New biomarkers could add to the current prognostic tools. Growth differentiation factor-15 has value as a predictor of progression to end-stage renal disease and dialysis but is also associated with survival independently of other cardiobiomarkers. High levels of von Willebrand factor were linked to early death, even among patients at stage 3B.41 Cardiac MRI may also offer prognostic information, independent of cardiac biomarkers.42,43 Flow-mediated dilatation, a marker of vascular reactivity, which is augmented under conditions of hypotension and autonomic dysfunction was associated with early mortality and survival.44
Response assessment
There are 2 levels of response assessments using validated criteria: evaluation of the clonal immunoglobulin and of affected organs (Table 2). Clonal response assessment is based on serum FLCs which may be, however, below the level of reliable quantification in ∼20% of patients. Currently, hematologic response criteria are validated only for serum FLCs measured by the Freelite assay45; new assays are available but have not been validated and FLC measurements are not interchangeable.46,47 Reduction in the concentration of the FLC levels is the strongest predictor for prolonged survival. Even among patients with low baseline FLC levels (below “measurable” threshold), further reduction improves organ function and survival.34,48 Timing of the hematologic response is important and early hematologic response is essential to avoid prolonged exposure of vital organs to toxic FLCs. Current criteria have been developed and validated at the 3-month landmark following therapy initiation but data from our group suggest that earlier (within the 1st month) response is critical. Even among patients in CR there may be residual clonal plasma cells producing low levels of toxic light chain, undetectable by conventional methods. Residual clonal cells are associated with a higher risk of hematologic relapse or continuous tissue toxicity. Assessment of minimal residual disease (MRD) using sensitive methods such as next generation flow (NGF) or next generation sequencing (NGS) has been incorporated in the response criteria for MM and is being introduced into clinical practice in the management of AL amyloidosis. In a recent report, patients with AL amyloidosis were assessed for MRD after one line of treatment (including post-ASCT) or at relapse and MRD was undetectable in two-thirds of patients and was associated with improved PFS and better cardiac response rates.49 The use of high-sensitivity NGF has been explored by our group.50 In a recent update, 45% of patients in CR were also MRD negative and none had hematologic relapse at 2 years follow-up (manuscript submitted). An emerging therapeutic goal is to tailor the treatment plan to achieve undetectable MRD using NGF or NGS (or mass spectrometry).
Table 2.
Supportive Management in Systemic AL Amyloidosis.

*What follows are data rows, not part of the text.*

Lemma starts_with_length (pat v : strv) :
  starts_with pat v = true → (length pat ≤ length v)%nat.
Proof.
  revert v. induction pat as [|x pat IH]; intros v; simpl; [intros _; lia|].
  destruct v as [|y v]; [discriminate|]. intros H.
  apply andb_true_iff in H as [_ H]. apply IH in H. simpl. lia.
Qed.

Lemma search_bound (pat v : strv) (p : nat) :
  search pat v = Some p → (p + length pat ≤ length v)%nat.
Proof.
  revert p. induction v as [|c v IH]; intros p.
  - simpl. destruct pat; simpl; [intros [= <-]; simpl; lia | discriminate].
  - cbn [search]. destruct (starts_with pat (c :: v)) eqn:Hs.
    + intros [= <-]. apply starts_with_length in Hs. lia.
    + destruct (search pat v) as [q|] eqn:Hq; [|discriminate].
      intros [= <-]. specialize (IH q eq_refl). simpl. lia.
Qed.

(** Searching for one byte: the view splits at the position found, and the
    byte does not occur before it. *)
Lemma search_char_Some (c : ascii) (v : strv) (p : nat) :
  search [c] v = Some p →
  v = take p v ++ c :: drop (S p) v ∧ c ∉ take p v.
Proof.
  revert p. induction v as [|x v IH]; intros p; simpl; [discriminate|].
  rewrite andb_true_r. destruct (char_eqb c x) eqn:Hc.
  - apply char_eqb_eq in Hc as <-. intros [= <-]. simpl. rewrite drop_0.
    split; [reflexivity | apply not_elem_of_nil].
  - apply char_eqb_neq in Hc.
    destruct (search [c] v) as [q|] eqn:Hq; [|discriminate].
    intros [= <-]. destruct (IH q eq_refl) as [E N]. simpl. split.
    + f_equal. exact E.
    + rewrite elem_of_cons. intros [?|?]; [congruence | contradiction].
Qed.

Lemma search_char_None (c : ascii) (v : strv) :
  search [c] v = None → c ∉ v.
Proof.
  induction v as [|x v IH]; simpl; [intros _; apply not_elem_of_nil|].
  rewrite andb_true_r. destruct (char_eqb c x) eqn:Hc; [discriminate|].
  apply char_eqb_neq in Hc.
  destruct (search [c] v) as [q|] eqn:Hq; [discriminate|].
  intros _. rewrite elem_of_cons. intros [?|?]; [congruence|]. apply IH; auto.
Qed.

Lemma find_first_of_Some (set v : strv) (p : nat) :
  find_first_of set v = Some p →
  ∃ c, v = take p v ++ c :: drop (S p) v ∧ mem_char c set = true
       ∧ Forall (fun x => mem_char x set = false) (take p v).
Proof.
  revert p. induction v as [|x v IH]; intros p; simpl; [discriminate|].
  destruct (mem_char x set) eqn:Hx.
  - intros [= <-]. exists x. simpl. rewrite drop_0. auto.
  - destruct (find_first_of set v) as [q|] eqn:Hq; [|discriminate].
    intros [= <-]. destruct (IH q eq_refl) as (c & E & Hc & Hall).
    exists c. simpl. split; [f_equal; exact E|]. split; [exact Hc|].
    constructor; assumption.
Qed.

Lemma find_first_of_lt (set v : strv) (p : nat) :
  find_first_of set v = Some p → (p < length v)%nat.
Proof.
  revert p. induction v as [|x v IH]; intros p; simpl; [discriminate|].
  destruct (mem_char x set); [intros [= <-]; lia|].
  destruct (find_first_of set v) as [q|]; [|discriminate].
  intros [= <-]. specialize (IH q eq_refl). lia.
Qed.

Lemma find_first_of_None (set v : strv) :
  find_first_of set v = None → Forall (fun x => mem_char x set = false) v.
Proof.
  induction v as [|x v IH]; simpl; [constructor|].
  destruct (mem_char x set) eqn:Hx; [discriminate|].
  destruct (find_first_of set v); [discriminate|]. intros _. constructor; auto.
Qed.

Lemma find_last_of_Some (set v : strv) (p : nat) :
  find_last_of set v = Some p →
  ∃ c, v = take p v ++ c :: drop (S p) v ∧ mem_char c set = true.
Proof.
  revert p. induction v as [|x v IH]; intros p; simpl; [discriminate|].
  destruct (find_last_of set v) as [q|] eqn:Hq.
  - intros [= <-]. destruct (IH q eq_refl) as (c & E & Hc).
    exists c. simpl. split; [f_equal; exact E | exact Hc].
  - destruct (mem_char x set) eqn:Hx; [|discriminate].
    intros [= <-]. exists x. simpl. rewrite drop_0. auto.
Qed.

Lemma until_first_of (set v : strv) :
  let part := match find_first_of set v with
              | Some pos => substr v 0 pos
              | None => v
              end in
  v = part ++ drop (size part) v ∧ starts_in set (drop (size part) v)
  ∧ Forall (fun x => mem_char x set = false) part.
Proof.
  simpl. destruct (find_first_of set v) as [p|] eqn:Hf.
  - destruct (find_first_of_Some _ _ _ Hf) as (c & E & Hc & Hall).
    unfold substr, size. rewrite drop_0.
    pose proof (find_first_of_lt _ _ _ Hf) as Hp.
    rewrite length_take, Nat.min_l by lia.
    split; [symmetry; apply take_drop|]. split; [|exact Hall].
    right. exists c, (drop (S p) v). split; [|exact Hc].
    rewrite E at 1. rewrite drop_app_length'; [reflexivity|].
    rewrite length_take. lia.
  - unfold size. rewrite drop_all, app_nil_r. split; [reflexivity|].
    split; [left; reflexivity | apply find_first_of_None; exact Hf].
Qed.

(** ** The query line *)

Lemma search_char_before (c : ascii) (v : strv) (p : nat) :
  search [c] v = Some p → take p v = before c v ∧ drop (S p) v = after c v.
Proof.
  revert p. induction v as [|x v IH]; intros p; simpl; [discriminate|].
  rewrite andb_true_r, (char_eqb_sym x c).
  destruct (char_eqb c x).
  - intros [= <-]. simpl. rewrite drop_0. auto.
  - destruct (search [c] v) as [q|]; [|discriminate].
    intros [= <-]. destruct (IH q eq_refl) as [E1 E2]. simpl. rewrite E1. auto.
Qed.

Lemma search_char_None_before (c : ascii) (v : strv) :
  search [c] v = None → before c v = v.
Proof.
  induction v as [|x v IH]; simpl; [reflexivity|].
  rewrite andb_true_r, (char_eqb_sym x c).
  destruct (char_eqb c x); [discriminate|].
  destruct (search [c] v); [discriminate|]. intros _. rewrite IH; reflexivity.
Qed.

Lemma search_char_lt (c : ascii) (v : strv) (p : nat) :
  search [c] v = Some p → (p < length v)%nat.
Proof. intros H. apply search_bound in H. simpl in H. lia. Qed.

(** The code's way of cutting a view at its first [sep] is [before]. *)
Lemma cut_is_before (c : ascii) (v : strv) :
  match search [c] v with
  | Some pos => substr v 0 pos
  | None => v
  end = before c v.
Proof.
  destruct (search [c] v) as [p|] eqn:H.
  - unfold substr. rewrite drop_0. apply search_char_before. exact H.
  - symmetry. apply search_char_None_before. exact H.
Qed.

Lemma before_length (c : ascii) (v : strv) : (length (before c v) ≤ length v)%nat.
Proof.
  induction v as [|x v IH]; simpl; [lia|]. destruct (char_eqb x c); simpl; lia.
Qed.

Lemma emplace_piece_spec (piece : strv) (m : gmap strv strv) :
  emplace_piece piece m =
  if has_kv_sep piece then Ok (emplace (piece_key piece) (piece_value piece) m)
  else Err MalformedQuery.
Proof.
  unfold emplace_piece, has_kv_sep, piece_key, piece_value.
  change KV_SEP with ["="%char].
  destruct (search ["="%char] piece) as [e|] eqn:H.
  - destruct (search_char_Some _ _ _ H) as [E _].
    destruct (search_char_before _ _ _ H) as [Hb Ha].
    rewrite bool_decide_eq_true_2.
    + unfold substr, size. rewrite drop_0, Hb.
      replace (e + 1)%nat with (S e) by lia. rewrite Ha.
      rewrite take_ge; [reflexivity|].
      rewrite <- Ha, length_drop. lia.
    + rewrite E. apply elem_of_app. right. apply elem_of_cons. auto.
  - apply search_char_None in H. rewrite bool_decide_eq_false_2 by exact H.
    reflexivity.
Qed.

Lemma forallb_false_exists {A} (f : A → bool) (l : list A) :
  forallb f l = false → ∃ x, x ∈ l ∧ f x = false.
Proof.
  induction l as [|a l IH]; simpl; [discriminate|].
  destruct (f a) eqn:Ha; simpl.
  - intros H. destruct (IH H) as (x & Hin & Hx). exists x.
    split; [apply elem_of_cons; auto | exact Hx].
  - intros _. exists a. split; [apply elem_of_cons; auto | exact Ha].
Qed.

Lemma split_on_not_nil (sep : ascii) (v : strv) : split_on sep v ≠ [].
Proof.
  destruct v as [|c v]; simpl; [discriminate|].
  destruct (char_eqb c sep); [discriminate|].
  destruct (split_on sep v); discriminate.
Qed.

Lemma split_on_Some (sep : ascii) (v : strv) (pos : nat) :
  search [sep] v = Some pos →
  split_on sep v = take pos v :: split_on sep (drop (S pos) v).
Proof.
  revert pos. induction v as [|x v IH]; intros pos; simpl; [discriminate|].
  rewrite andb_true_r, (char_eqb_sym sep x).
  destruct (char_eqb x sep).
  - intros [= <-]. simpl. rewrite drop_0. reflexivity.
  - destruct (search [sep] v) as [q|]; [|discriminate].
    intros [= <-]. rewrite (IH q eq_refl). reflexivity.
Qed.

Lemma split_on_None (sep : ascii) (v : strv) :
  search [sep] v = None → split_on sep v = [v].
Proof.
  induction v as [|x v IH]; simpl; [reflexivity|].
  rewrite andb_true_r, (char_eqb_sym sep x).
  destruct (char_eqb x sep); [discriminate|].
  destruct (search [sep] v); [discriminate|]. intros _. rewrite IH; reflexivity.
Qed.

Lemma query_pieces_nil : query_pieces [] = [].
Proof. reflexivity. Qed.

Lemma query_pieces_Some (qv : strv) (pos : nat) :
  search QUERY_SEP qv = Some pos →
  query_pieces qv = take pos qv :: query_pieces (drop (S pos) qv).
Proof.
  intros H. unfold query_pieces. rewrite (split_on_Some _ _ _ H).
  pose proof (split_on_not_nil "&" (drop (S pos) qv)) as Hne.
  destruct (split_on "&" (drop (S pos) qv)) as [|a l]; [congruence|].
  change (list.last (take pos qv :: a :: l)) with (list.last (a :: l)).
  change (removelast (take pos qv :: a :: l)) with (take pos qv :: removelast (a :: l)).
  destruct (bool_decide (list.last (a :: l) = Some [])); reflexivity.
Qed.

Lemma query_pieces_None (qv : strv) :
  qv ≠ [] → search QUERY_SEP qv = None → query_pieces qv = [qv].
Proof.
  intros Hne H. unfold query_pieces. rewrite (split_on_None _ _ H). simpl.
  rewrite bool_decide_eq_false_2; [reflexivity|]. congruence.
Qed.

(** The loop of [tryParseQuery] inserts the pieces of the query text one
    after the other and stops at the first piece without ['=']; the fuel it
    is given is never used up. *)
Lemma query_loop_spec (fuel : nat) (qv : strv) (m : gmap strv strv) :
  (length qv ≤ fuel)%nat →
  query_loop fuel qv m =
  if forallb has_kv_sep (query_pieces qv)
  then Ok (emplace_pieces (query_pieces qv) m)
  else Err MalformedQuery.
Proof.
  revert qv m. induction fuel as [|fuel IH]; intros qv m Hlen.
  - destruct qv; [reflexivity | simpl in Hlen; lia].
  - destruct qv as [|x qv]; [reflexivity|].
    cbn [query_loop empty].
    destruct (search QUERY_SEP (x :: qv)) as [pos|] eqn:Hs.
    + rewrite (query_pieces_Some _ _ Hs). cbn [forallb emplace_pieces foldl].
      pose proof (search_char_lt _ _ _ Hs) as Hpos.
      change (substr (x :: qv) 0 pos) with (take pos (x :: qv)).
      rewrite emplace_piece_spec.
      destruct (has_kv_sep (take pos (x :: qv))); [|reflexivity].
      cbn [mbind result_bind andb].
      unfold size. rewrite length_take, Nat.min_l by lia.
      rewrite remove_prefix_le by lia. cbn [mbind result_bind].
      change (length QUERY_SEP) with 1%nat.
      rewrite remove_prefix_le by (rewrite length_drop; lia).
      cbn [mbind result_bind]. rewrite drop_drop.
      replace (pos + 1)%nat with (S pos) by lia.
      rewrite IH by (rewrite length_drop; simpl in *; lia).
      reflexivity.
    + assert (Hne : x :: qv ≠ []) by discriminate.
      rewrite (query_pieces_None _ Hne Hs).
      cbn [forallb emplace_pieces foldl]. rewrite emplace_piece_spec, andb_true_r.
      destruct (has_kv_sep (x :: qv)); [|reflexivity].
      cbn [mbind result_bind]. destruct fuel; reflexivity.
Qed.

Lemma tryParseQuery_eq (u : URI) (uri : strv) :
  tryParseQuery u uri =
  if forallb has_kv_sep (query_pieces (query_text uri))
  then Ok (set_queries (emplace_pieces (query_pieces (query_text uri)) (queries_ u))
                       (set_queryLine (query_text uri) u),
           drop (size (query_text uri)) uri)
  else Err MalformedQuery.
Proof.
  unfold tryParseQuery. change FRAG_SEP with ["#"%char].
  rewrite cut_is_before. fold (query_text uri).
  cbn [queryLine_ set_queryLine queries_].
  rewrite query_loop_spec by reflexivity.
  destruct (forallb has_kv_sep (query_pieces (query_text uri))); [|reflexivity].
  cbn [mbind result_bind queryLine_ set_queries].
  rewrite remove_prefix_le by apply before_length.
  reflexivity.
Qed.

Organ response is a significant determinant of outcome51,52 and criteria for the assessment of heart, kidney and liver function have been developed.20,53 Biomarkers, such as NTproBNP or BNP for cardiac, proteinuria and eGFR for renal and ALP for liver response assessment are used. These have limitations, since biomarkers are sensitive to many un-related parameters and fluctuate significantly during therapy. NT-proBNP level is sensitive to cardiac arrhythmias, sepsis, drugs, supportive medication and renal function; proteinuria and eGFR may also change secondary to reasons unrelated to treatment response. In our experience, temporal trends rather than single measurements are more useful to assess organ function change; current organ response criteria have been based biomarker assessment on landmark timepoints. In addition, organ responses usually lag behind hematologic responses and may take months after hematologic response to reach major organ responses but simultaneous achievement of hematologic and organ responses can be seen.52,54 Despite their limitations, significant reductions of biomarkers such as NTproBNP is associated with improved survival.45 An effort to develop graded response criteria, in patients already in hematologic response at late landmark points52 is under validation. Combination of biomarker-response criteria with functional tests (such as the 6-minute walking test) may be useful but lack extensive evaluation.55 Although current organ response criteria are suboptimal, monitoring of organ function remains essential and clinical judgment should be used in combination with these evaluations.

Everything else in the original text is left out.